Stored records -
%%

Lemma receive_job_complete_ok accept k hasher w :
  consistent w -> done_upto accept k (record w) ->
  mwp (receive_job_complete blake3 ledger_to_vec ID hasher)
    (fun d w' => consistent w' /\ durable w' /\ done_upto accept k (record w') /\
       rl_sender_completion_set_digest (record w') = Some d) w.
Proof.
  intros Hcon Hd. unfold receive_job_complete. apply wp_bind, wp_recv; [by apply consistent_safe|].
  intros f w1 Hcore1 _. pose proof (consistent_core _ _ Hcore1 Hcon) as Hcon1.
  pose proof (core_same _ _ Hcore1) as (Hrec1 & _). apply wp_bind.
  destruct f as [| | | | | | |jc| | | | |]; try (apply wp_throw; by apply consistent_safe).
  case_bool_decide; [|apply wp_throw; by apply consistent_safe]. apply wp_ret.
  apply wp_bind, wp_throw_if; [intros _; by apply consistent_safe|]. intros _.
  apply wp_bind, wp_get_record.
  assert (Hlast : forall w2, consistent w2 -> done_upto accept k (record w2) ->
    rl_sender_completion_set_digest (record w2) = Some (sender_completion_set_digest jc) ->
    mwp (_ ← save_ledger ledger_to_vec; _ ← report (on_stage StagePayloadComplete);
         mret (sender_completion_set_digest jc))
      (fun d w' => consistent w' /\ durable w' /\ done_upto accept k (record w') /\
         rl_sender_completion_set_digest (record w') = Some d) w2).
  { intros w2 Hcon2 Hd2 Hc2. apply wp_bind. apply wp_save_ledger; [done|].
    intros w3 Hcon3 Hdur3 Hr3 _ _ _. apply wp_bind, wp_report. intros w4 Hcore4 _. apply wp_ret.
    pose proof (core_same _ _ Hcore4) as (Hr4 & _).
    split; [by apply (consistent_core _ _ Hcore4)|].
    split; [by apply (durable_core _ _ _ _ Hcore4)|]. by rewrite Hr4, Hr3. }
  apply wp_bind. destruct (rl_sender_completion_set_digest (record w1)) as [d|] eqn:Hdig.
  - apply wp_throw_if; [intros _; by apply consistent_safe|]. intros Heq. bool_prop. subst.
    apply Hlast; [done|by rewrite Hrec1|done].
  - apply wp_put_record. intros w2 Hcore2 _. pose proof (core_inv _ _ _ _ _ Hcore2) as (Hr2 & Hf2 & Hk2 & Ho2).
    apply Hlast; [|rewrite Hr2; rewrite Hrec1; exact Hd|by rewrite Hr2].
    destruct Hcon1 as (Hl1 & Hs1 & Hc1 & Hg1). unfold ReceiveInv.consistent, ReceiveInv.safe.
    rewrite Hr2, Hf2, Hk2, Ho2. split; [by apply lok_set_completion|]. done.
Qed.

Lemma send_results_ok rs w :
  consistent w -> durable w ->
  (forall r, r ∈ rs -> exists c, vec_get (rl_entries (record w)) (er_entry_id r) = Some c /\
     cp_result c = Some r) ->
  mwp (send_results rs) (fun _ w' => consistent w' /\ durable w' /\ record w' = record w) w.
Proof.
  revert w. induction rs as [|r rs IH]; intros w Hcon Hdur Hrs; cbn [send_results].
  - by apply wp_ret.
  - apply wp_bind, wp_send; [by apply consistent_safe|]. intros w1 Hcore1 _.
    pose proof (core_inv _ _ _ _ _ Hcore1) as (Hr1 & Hf1 & _).
    assert (Hcon1 : consistent w1).
    { eapply consistent_send; [done|done|]. exists (record w). split; [done|]. apply Hrs. by left. }
    eapply wp_mono; [apply IH; [done| |]| |done].
    + unfold ReceiveInv.durable. by rewrite Hr1, Hf1.
    + intros r' Hr'. rewrite Hr1. apply Hrs. by right.
    + intros u w2 (Hc2 & Hd2 & Hr2). by rewrite Hr2.
Qed.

%%

Task requirements -
From the entries above, extract only the lines running from the one containing "destruct Hcon1 as" through the one containing "cp_result c = Some r) ->", inclusive.

Task solution -
    destruct Hcon1 as (Hl1 & Hs1 & Hc1 & Hg1). unfold ReceiveInv.consistent, ReceiveInv.safe.
    rewrite Hr2, Hf2, Hk2, Ho2. split; [by apply lok_set_completion|]. done.
Qed.

Lemma send_results_ok rs w :
  consistent w -> durable w ->
  (forall r, r ∈ rs -> exists c, vec_get (rl_entries (record w)) (er_entry_id r) = Some c /\
     cp_result c = Some r) ->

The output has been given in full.